*** Opening Exercise input ***

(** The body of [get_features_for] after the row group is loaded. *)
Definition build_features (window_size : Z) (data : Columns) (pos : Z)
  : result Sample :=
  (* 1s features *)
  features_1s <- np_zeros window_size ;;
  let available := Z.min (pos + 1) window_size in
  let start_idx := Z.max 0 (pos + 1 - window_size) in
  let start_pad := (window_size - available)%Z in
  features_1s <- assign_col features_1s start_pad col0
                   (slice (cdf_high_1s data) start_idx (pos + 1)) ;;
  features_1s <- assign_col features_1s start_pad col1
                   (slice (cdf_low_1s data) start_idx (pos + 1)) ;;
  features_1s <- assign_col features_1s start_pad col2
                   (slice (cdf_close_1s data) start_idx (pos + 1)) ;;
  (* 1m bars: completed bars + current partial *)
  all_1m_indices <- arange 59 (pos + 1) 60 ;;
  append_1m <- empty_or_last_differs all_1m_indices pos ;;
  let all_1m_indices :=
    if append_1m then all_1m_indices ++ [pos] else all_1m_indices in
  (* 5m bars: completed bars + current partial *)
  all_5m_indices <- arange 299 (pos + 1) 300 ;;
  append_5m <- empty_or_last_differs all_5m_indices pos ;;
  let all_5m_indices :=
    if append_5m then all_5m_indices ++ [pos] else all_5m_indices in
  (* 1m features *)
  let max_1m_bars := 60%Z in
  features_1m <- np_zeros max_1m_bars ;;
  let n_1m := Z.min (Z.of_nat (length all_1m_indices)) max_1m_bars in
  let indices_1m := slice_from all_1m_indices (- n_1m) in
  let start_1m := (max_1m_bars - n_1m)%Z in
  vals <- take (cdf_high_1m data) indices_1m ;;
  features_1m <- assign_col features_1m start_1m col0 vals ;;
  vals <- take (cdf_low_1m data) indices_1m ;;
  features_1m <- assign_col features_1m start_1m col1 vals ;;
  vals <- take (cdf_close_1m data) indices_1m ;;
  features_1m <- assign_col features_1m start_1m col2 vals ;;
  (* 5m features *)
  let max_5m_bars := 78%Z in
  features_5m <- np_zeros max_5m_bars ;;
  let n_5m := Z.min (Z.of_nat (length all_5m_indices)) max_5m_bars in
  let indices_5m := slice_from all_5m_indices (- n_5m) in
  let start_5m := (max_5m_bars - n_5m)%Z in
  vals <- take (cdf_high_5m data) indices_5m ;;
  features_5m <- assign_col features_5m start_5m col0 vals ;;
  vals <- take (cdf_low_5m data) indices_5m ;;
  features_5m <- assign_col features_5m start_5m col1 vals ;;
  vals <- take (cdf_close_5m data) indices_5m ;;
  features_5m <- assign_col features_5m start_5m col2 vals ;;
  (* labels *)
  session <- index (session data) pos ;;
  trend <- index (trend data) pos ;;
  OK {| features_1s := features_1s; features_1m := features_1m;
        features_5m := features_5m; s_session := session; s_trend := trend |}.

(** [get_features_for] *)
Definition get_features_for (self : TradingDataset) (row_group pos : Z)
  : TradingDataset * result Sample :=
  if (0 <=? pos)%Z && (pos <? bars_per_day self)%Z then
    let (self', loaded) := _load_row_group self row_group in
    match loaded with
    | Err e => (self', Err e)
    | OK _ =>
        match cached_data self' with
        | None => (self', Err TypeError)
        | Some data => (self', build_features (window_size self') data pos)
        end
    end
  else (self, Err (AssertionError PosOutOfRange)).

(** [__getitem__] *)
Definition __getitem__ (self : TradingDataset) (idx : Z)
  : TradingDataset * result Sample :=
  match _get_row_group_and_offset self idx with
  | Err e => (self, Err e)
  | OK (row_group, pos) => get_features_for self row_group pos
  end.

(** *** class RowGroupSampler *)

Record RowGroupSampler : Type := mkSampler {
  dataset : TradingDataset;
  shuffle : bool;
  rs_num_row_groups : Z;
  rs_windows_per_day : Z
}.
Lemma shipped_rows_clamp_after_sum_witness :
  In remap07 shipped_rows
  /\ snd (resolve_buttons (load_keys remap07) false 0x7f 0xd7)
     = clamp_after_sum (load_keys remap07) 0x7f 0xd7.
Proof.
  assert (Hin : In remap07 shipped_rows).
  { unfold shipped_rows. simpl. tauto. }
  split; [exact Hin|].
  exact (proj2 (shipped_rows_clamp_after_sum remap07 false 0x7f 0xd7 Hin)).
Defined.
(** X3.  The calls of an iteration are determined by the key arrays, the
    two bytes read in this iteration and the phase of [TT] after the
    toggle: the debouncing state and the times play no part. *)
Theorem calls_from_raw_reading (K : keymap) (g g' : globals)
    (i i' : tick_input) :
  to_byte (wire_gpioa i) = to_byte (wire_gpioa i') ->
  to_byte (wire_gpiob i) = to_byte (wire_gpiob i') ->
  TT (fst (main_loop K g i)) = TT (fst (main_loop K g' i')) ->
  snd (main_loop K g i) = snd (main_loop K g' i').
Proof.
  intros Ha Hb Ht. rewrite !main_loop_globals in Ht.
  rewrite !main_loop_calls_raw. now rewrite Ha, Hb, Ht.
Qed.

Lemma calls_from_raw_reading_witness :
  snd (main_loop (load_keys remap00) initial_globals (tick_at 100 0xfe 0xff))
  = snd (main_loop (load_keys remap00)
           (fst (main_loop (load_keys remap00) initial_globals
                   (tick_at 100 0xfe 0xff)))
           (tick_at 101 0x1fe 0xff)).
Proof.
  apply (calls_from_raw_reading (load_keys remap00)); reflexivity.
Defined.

*** Closing Exercise input ***

_Description of the task:_
Which lines in the data hold the string "match"? Copy each of them.

_Response to this exercise:_
    match loaded with
        match cached_data self' with
  match _get_row_group_and_offset self idx with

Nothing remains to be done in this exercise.